[[ EXERCISE INPUT, beginning ]]

(** A project's name is one plain component of its path: the directory is a child of
    the projects folder, the name is no dot name, has no separator or control character
    and at most 64 characters, and is none of the reserved device names, whatever its
    case, extension and padding. *)
Theorem project_name_safe {L : QtTextLaws Q} root name : isValidProjectName name = true ->
  split_on 47 (root ++ [47] ++ name) = split_on 47 root ++ [name] /\
  name <> [] /\ name <> lit "." /\ name <> lit ".." /\ 92 ∉ name /\ zlen name <= 64 /\ Forall (fun c => 32 <= c) name /\
  (forall dev s k rest, dev ∈ kReserved -> all_ascii s = true -> map ascii_upper1 s = dev -> rest = [] \/ starts_with_chr 46 rest = true ->
    name <> s ++ repeat 32 k ++ rest).
Proof.
  unfold isValidProjectName. intros H. destruct (is_nil name || (64 <? zlen name)) eqn:E1; [done|]. apply orb_false_iff in E1 as [E1 E2]. to_prop.
  destruct (_ || _) eqn:E3 in H; [done|]. rewrite !orb_false_iff in E3. destruct E3 as (((((((E3 & E4) & E5) & E6) & E7) & E8) & E9) & E10).
  case_bool_decide as E11; [done|]. assert (H47 : 47 ∉ name). { unfold contains_chr in E4. destruct (index_of 47 name) eqn:E; [done|]. by apply index_of_None in E. }
  split_and!; try done.
  - cbn [app]. rewrite split_on_sep. by rewrite (split_on_no 47 name).
  - by intros ->.
  - by intros ->.
  - by intros ->.
  - unfold contains_chr in E5. destruct (index_of 92 name) eqn:E; [done|]. by apply index_of_None in E.
  - rewrite List.Forall_forall. intros c Hc. rewrite forallb_forall in H. specialize (H c Hc). unfold name_char in H. apply andb_true_iff in H as [H _].
    apply negb_true_iff in H. to_prop. lia.
  - intros dev s k rest Hd Ha Hu Hr ->. apply E11. by rewrite (stem_device s dev k rest).
Qed.

(** ** Triage *)

Lemma set_member_spec s on l : let l' := default l (set_member s on l) in
  (s ∈ l' <-> on = true) /\ (forall x, x <> s -> x ∈ l' <-> x ∈ l) /\ set_member s on l' = None.
Proof.
  cbv zeta. assert (Hf : s ∉ List.filter (fun x => negb (seq_eqb x s)) l) by (rewrite list_elem_of_In, List.filter_In, seq_eqb_refl; intros [_ H]; done).
  unfold set_member. destruct on; case_bool_decide as Hb; cbn [andb negb default from_option].
  - split_and!; [done|done|]. by rewrite bool_decide_true.
  - split_and!; [set_solver|set_solver|]. by rewrite bool_decide_true by set_solver.
  - split_and!; [done| |by rewrite bool_decide_false].
    intros x Hx. unfold id. rewrite !list_elem_of_In, List.filter_In, negb_true_iff, <- not_true_iff_false, seq_eqb_eq. tauto.
  - split_and!; [done|done|]. by rewrite bool_decide_false.
Qed.


(** Triage is exact: a kind or finding is in its list after an edit exactly when it was
    set, nothing else moves in or out, and an edit that changes nothing saves nothing; a
    finding has at most the one severity it was last given. *)
Theorem triage_exact m key on sev : key <> [] ->
  (let '(m', sig) := setKindSuppressed key on m in (key ∈ p_suppressedKinds m' <-> on = true) /\
     (forall x, x <> key -> x ∈ p_suppressedKinds m' <-> x ∈ p_suppressedKinds m) /\ setKindSuppressed key on m' = unchanged m') /\
  (let '(m', sig) := setFindingFalsePositive key on m in (key ∈ p_falsePositiveKeys m' <-> on = true) /\
     (forall x, x <> key -> x ∈ p_falsePositiveKeys m' <-> x ∈ p_falsePositiveKeys m) /\ setFindingFalsePositive key on m' = unchanged m') /\
  (let '(m', sig) := setFindingDeleted key on m in (key ∈ p_deletedKeys m' <-> on = true) /\
     (forall x, x <> key -> x ∈ p_deletedKeys m' <-> x ∈ p_deletedKeys m) /\ setFindingDeleted key on m' = unchanged m') /\
  (let m' := fst (setFindingSeverity key sev m) in
     List.filter (fun v => seq_eqb (override_key v) key) (p_severityOverrides m')
       = (if is_nil sev then [] else [JObject (object [(lit "key", JString key); (lit "severity", JString sev)])]) /\
     List.filter (fun v => negb (seq_eqb (override_key v) key)) (p_severityOverrides m')
       = List.filter (fun v => negb (seq_eqb (override_key v) key)) (p_severityOverrides m)).
Proof.
  intros Hk. assert (Hn : is_nil key = false) by (by destruct key). split_and!.
  - unfold setKindSuppressed. rewrite Hn. pose proof (set_member_spec key on (p_suppressedKinds m)) as (H1 & H2 & H3).
    destruct (set_member key on (p_suppressedKinds m)) as [l'|] eqn:E; cbn in *; split_and!; try done; rewrite ?H3, ?E; done.
  - unfold setFindingFalsePositive. rewrite Hn. pose proof (set_member_spec key on (p_falsePositiveKeys m)) as (H1 & H2 & H3).
    destruct (set_member key on (p_falsePositiveKeys m)) as [l'|] eqn:E; cbn in *; split_and!; try done; rewrite ?H3, ?E; done.
  - unfold setFindingDeleted. rewrite Hn. pose proof (set_member_spec key on (p_deletedKeys m)) as (H1 & H2 & H3).
    destruct (set_member key on (p_deletedKeys m)) as [l'|] eqn:E; cbn in *; split_and!; try done; rewrite ?H3, ?E; done.
  - unfold setFindingSeverity. rewrite Hn. cbv zeta.
    assert (HF : forall l, List.filter (fun v => seq_eqb (override_key v) key) (List.filter (fun v => negb (seq_eqb (override_key v) key)) l) = []).
    { intros l. induction l as [|v l IH]; [done|]. cbn [List.filter]. destruct (seq_eqb (override_key v) key) eqn:E; cbn [negb]; [done|]. cbn [List.filter]. by rewrite E. }
    assert (HG : forall l, List.filter (fun v => negb (seq_eqb (override_key v) key)) (List.filter (fun v => negb (seq_eqb (override_key v) key)) l) = List.filter (fun v => negb (seq_eqb (override_key v) key)) l).
    { intros l. induction l as [|v l IH]; [done|]. cbn [List.filter]. destruct (seq_eqb (override_key v) key) eqn:E; cbn [negb]; [done|]. cbn [List.filter]. rewrite E. cbn [negb]. by f_equal. }
    destruct (is_nil sev) eqn:Es; cbn [negb].
    + rewrite orb_false_r. destruct (existsb _ _) eqn:Ex; cbn [fst set_severityOverrides p_severityOverrides unchanged]; [by rewrite HF, HG|]. split; [|done].
    revert Ex. induction (p_severityOverrides m) as [|v l IH]; [done|]. cbn [existsb List.filter]. intros Ex. apply orb_false_iff in Ex as [-> Ex]. by apply IH.
    + rewrite orb_true_r. cbn [fst set_severityOverrides p_severityOverrides]. rewrite !List.filter_app, HF, HG. cbn [List.filter].
    replace (override_key (JObject (object [(lit "key", JString key); (lit "severity", JString sev)]))) with key by reflexivity. rewrite seq_eqb_refl. cbn [negb]. by rewrite app_nil_r.
Qed.
End ProjectMeta.

(** ** Examples *)

Definition sampleDates : QtDates := {|
  iso_text t := match t with Some ms => number 10 ms | None => [] end;
  iso_parse s := if is_nil s then None else Some (digits_val 10 s) |}.
#[export] Instance sampleDates_laws : QtDatesLaws sampleDates.
Proof.
  split; intros [ms|] H; cbn [iso_parse iso_text sampleDates]; try done.
  - cbn in H. destruct (is_nil (number 10 ms)) eqn:E; [apply is_nil_true in E; exfalso; revert E; apply number_not_nil; lia|].
    rewrite number_value; [done|lia|]. unfold I64_MAX. lia.
  - cbn in H. unfold plain_str. apply forallb_forall. intros c Hc. pose proof (number_alnum 10 ms ltac:(lia) ltac:(lia)) as Ha. rewrite List.Forall_forall in Ha.
    specialize (Ha c Hc). unfold is_alnum, is_digit in Ha. apply andb_true_iff.
    repeat (apply orb_true_iff in Ha as [Ha|Ha]); to_prop; split; [apply Z.leb_le; lia|apply Z.ltb_lt; lia|apply Z.leb_le; lia|apply Z.ltb_lt; lia].
Qed.
#[local] Existing Instances asciiText treeJson sampleCodecs sampleDates asciiChar.

Definition leaking_rule : Rule :=
  mkRule true (lit "x") (lit ".*") 1 (lit "^Cookie: (.*)$") (lit "X-Copy: \1") true false [].
Definition sample_meta : ProjectMeta :=
  set_rules [leaking_rule; mkRule true (lit "ua") [] 1 (lit "^User-Agent: .*$") (lit "User-Agent: n") true false []]
    (set_historyAnnotations (object [(lit "3", JObject (object [(lit "color", JString (lit "red"))]))]) (set_inScope [lit "*.h"] defaultMeta)).

Lemma quarantine_on_load_witness :
  let text := json_indented (JObject (metaToJson (Some 5) sample_meta)) in
  exists m, ensureMetadata true None [] (Some text) defaultMeta = (Some text, m, true) /\ map r_enabled (p_rules m) = [false; true] /\
    exists o, json_parse text = Some (JObject o) /\ length (toArray (value o (lit "rules"))) = length (p_rules m).
Proof.
  cbv zeta. destruct (ensureMetadata true None [] (Some (json_indented (JObject (metaToJson (Some 5) sample_meta)))) defaultMeta) as [[f m] b] eqn:E.
  assert (Hb : f = Some (json_indented (JObject (metaToJson (Some 5) sample_meta))) /\ b = true /\ map r_enabled (p_rules m) = [false; true]) by (vm_compute in E; injection E as <- <- <-; vm_compute; done).
  destruct Hb as (-> & -> & Hm). exists m. split; [reflexivity|]. split; [exact Hm|].
  destruct (quarantine_on_load _ _ _ _ _ _ _ E) as (o & Ho & Hr). exists o. split; [exact Ho|exact (Forall2_length _ _ _ Hr)].
Defined.

Lemma sample_meta_ok : meta_ok sample_meta.
Proof.
  split; unfold plain_texts.
  - apply List.Forall_forall. intros s Hs. vm_compute in Hs. repeat (destruct Hs as [<-|Hs]; [vm_compute; reflexivity|]). by destruct Hs.
  - repeat constructor; cbn; unfold int_ok, INT_MIN, INT_MAX; lia.
  - repeat (apply Forall_cons; split; [vm_compute; reflexivity|]). constructor.
  - repeat (apply Forall_cons; split; [vm_compute; reflexivity|]). constructor.
  - vm_compute. reflexivity.
  - done.
Qed.

Lemma metadata_roundtrip_witness :
  let '(file', m', saved) := saveMetadata true (Some 5) None sample_meta in
  saved = true /\ ensureMetadata true None [] file' defaultMeta = (file', set_rules (map quarantine (p_rules sample_meta)) m', true) /\ m' = set_updated (Some 5) sample_meta.
Proof. apply (metadata_roundtrip (Some 5) sample_meta None true None [] defaultMeta); [apply sample_meta_ok|cbn; lia]. Defined.

Lemma missing_settings_fail_closed_witness :
  exists m, ensureMetadata true None [] (Some (json_indented (JObject []))) defaultMeta = (Some (json_indented (JObject [])), m, true) /\ p_acceptInvalidUpstreamHosts m = [].
Proof.
  destruct (ensureMetadata true None [] (Some (json_indented (JObject []))) defaultMeta) as [[f m] b] eqn:E.
  assert (Hb : f = Some (json_indented (JObject [])) /\ b = true) by (vm_compute in E; injection E as <- <- <-; vm_compute; done).
  destruct Hb as [-> ->]. exists m. split; [reflexivity|]. by apply (missing_settings_fail_closed _ _ _ _ _ _ _ [] E).
Defined.

Lemma project_name_safe_witness : isValidProjectName (lit "client-2024 (ext)") = false /\ lit "client-2024.ext" <> lit "con" ++ repeat 32 2 ++ lit ".txt".
Proof.
  split; [vm_compute; reflexivity|].
  assert (H : isValidProjectName (lit "client-2024.ext") = true) by (vm_compute; reflexivity).
  destruct (project_name_safe [] (lit "client-2024.ext") H) as (_ & _ & _ & _ & _ & _ & _ & HD).
  apply (HD (lit "CON")); [vm_compute; by left|vm_compute; reflexivity|vm_compute; reflexivity|right; vm_compute; reflexivity].
Defined.

Lemma triage_exact_witness : lit "k" ∈ p_deletedKeys (fst (setFindingDeleted (lit "k") true defaultMeta)).
Proof.
  assert (Hk : lit "k" <> []) by discriminate.
  destruct (triage_exact defaultMeta (lit "k") true [] Hk) as (_ & _ & H & _). exact (proj2 (proj1 H) eq_refl).
Defined.

(** Device names are refused in any spelling. *)
Example device_names : map isValidProjectName (map lit ["con"; "COM1 .log"; "Lpt9.a.b"; "CONIN$"; "console"; "com10"]%string) = [false; false; false; false; true; true].
Proof. vm_compute. reflexivity. Qed.

(** Defect: a host glob of three stars compiles to the pattern of every host
    ([ProxyPolicy.three_stars_pattern]) and passes the quarantine. *)
Example three_stars_not_quarantined :
  let r := mkRule true (lit "x") (lit "***") 1 (lit "^Cookie: (.*)$") (lit "X-Copy: \1") true false [] in
  quarantine r = r /\ r_enabled (quarantine r) = true.
Proof. vm_compute. done. Qed.

(** Defect: a rule the operator looked at and enabled again is disabled by every load. *)
Example quarantine_repeats : let r := toggle (quarantine leaking_rule) in
  r_enabled r = true /\ contains_sub (lit "QUARANTINED") (r_comment r) = true /\ r_enabled (quarantine r) = false.
Proof. vm_compute. done. Qed.
(* ===== verification/HistoryStore.v ===== *)
(** * The history on disk: Src/Core/Storage/project_store.cpp and history_index.cpp

    The project's history.ndjson, one JSON object a line, its index ([HistoryIndex], a
    table in SQLite, here its rows in the order of their identifiers), the notes on rows,
    opening and clearing; and, with [ProxyModel], the history as the operator meets it: a
    row of the live table, of the file and of the index under one identifier.

    The index's statements are taken to succeed once it is open.  The opaque revision
    tokens of the web client are left out. *)

From S2P Require Import Prelude Qt QtSample QMap Json JsonSample HttpFraming Transcode ProxyModel ProjectMeta.

Local Open Scope Z_scope.

(** What is known of compact JSON text: one line, valid UTF-8, no space around it. *)
Class QtJsonLine (Q : QtText) (J : QtJson) : Prop := {
  law_one_line o : json_plain 512 (JObject o) = true -> 10 ∉ json_compact (JObject o) /\ 13 ∉ json_compact (JObject o);
  law_line_utf8 o : json_plain 512 (JObject o) = true -> u_toutf8 (u_fromutf8 (json_compact (JObject o))) = json_compact (JObject o);
  law_line_trimmed o : json_plain 512 (JObject o) = true -> b_trimmed (json_compact (JObject o)) = json_compact (JObject o) /\ json_compact (JObject o) <> []
}.

Section HistoryStore.
Context {Q : QtText} {K : QtClock} {J : QtJson} {C : QtCodecs} {LL : QtLenient} {D : QtDates}.

(** ** Messages as JSON *)

Definition headersToJson (hs : list (qstr * qstr)) : json := JArray (map (fun h => JArray [JString (fst h); JString (snd h)]) hs).
Definition headersFromJson (arr : list json) : list (qstr * qstr) :=
  flat_map (fun v => match toArray v with [k; x] => [(toString k, toString x)] | _ => [] end) arr.

Definition requestToJson (r : HttpRequest) : list (qstr * json) :=
  object [(lit "method", JString (rq_method r)); (lit "host", JString (rq_host r)); (lit "port", JInt (rq_port r)); (lit "path", JString (rq_path r));
    (lit "target", JString (rq_target r)); (lit "httpVersion", JString (rq_httpVersion r)); (lit "headers", headersToJson (rq_headers r));
    (lit "body_b64", JString (b64_encode false (rq_body r)))].
Definition responseToJson (r : HttpResponse) (wasTls : bool) (peer : qstr) : list (qstr * json) :=
  object [(lit "httpVersion", JString (rs_httpVersion r)); (lit "statusCode", JInt (rs_statusCode r)); (lit "reasonPhrase", JString (rs_reasonPhrase r));
    (lit "headers", headersToJson (rs_headers r)); (lit "body_b64", JString (b64_encode false (rs_body r)));
    (lit "peerAddress", JString peer); (lit "wasTls", JBool wasTls)].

[[ EXERCISE INPUT, end ]]

_DIRECTIONS FOR THIS TASK_
Your output should be an exact copy of the lines from the one containing "Local Open Scope Z_scope." through the last line of the data above.

_OUTPUT OF THE EXERCISE_
Local Open Scope Z_scope.

(** What is known of compact JSON text: one line, valid UTF-8, no space around it. *)
Class QtJsonLine (Q : QtText) (J : QtJson) : Prop := {
  law_one_line o : json_plain 512 (JObject o) = true -> 10 ∉ json_compact (JObject o) /\ 13 ∉ json_compact (JObject o);
  law_line_utf8 o : json_plain 512 (JObject o) = true -> u_toutf8 (u_fromutf8 (json_compact (JObject o))) = json_compact (JObject o);
  law_line_trimmed o : json_plain 512 (JObject o) = true -> b_trimmed (json_compact (JObject o)) = json_compact (JObject o) /\ json_compact (JObject o) <> []
}.

Section HistoryStore.
Context {Q : QtText} {K : QtClock} {J : QtJson} {C : QtCodecs} {LL : QtLenient} {D : QtDates}.

(** ** Messages as JSON *)

Definition headersToJson (hs : list (qstr * qstr)) : json := JArray (map (fun h => JArray [JString (fst h); JString (snd h)]) hs).
Definition headersFromJson (arr : list json) : list (qstr * qstr) :=
  flat_map (fun v => match toArray v with [k; x] => [(toString k, toString x)] | _ => [] end) arr.

Definition requestToJson (r : HttpRequest) : list (qstr * json) :=
  object [(lit "method", JString (rq_method r)); (lit "host", JString (rq_host r)); (lit "port", JInt (rq_port r)); (lit "path", JString (rq_path r));
    (lit "target", JString (rq_target r)); (lit "httpVersion", JString (rq_httpVersion r)); (lit "headers", headersToJson (rq_headers r));
    (lit "body_b64", JString (b64_encode false (rq_body r)))].
Definition responseToJson (r : HttpResponse) (wasTls : bool) (peer : qstr) : list (qstr * json) :=
  object [(lit "httpVersion", JString (rs_httpVersion r)); (lit "statusCode", JInt (rs_statusCode r)); (lit "reasonPhrase", JString (rs_reasonPhrase r));
    (lit "headers", headersToJson (rs_headers r)); (lit "body_b64", JString (b64_encode false (rs_body r)));
    (lit "peerAddress", JString peer); (lit "wasTls", JBool wasTls)].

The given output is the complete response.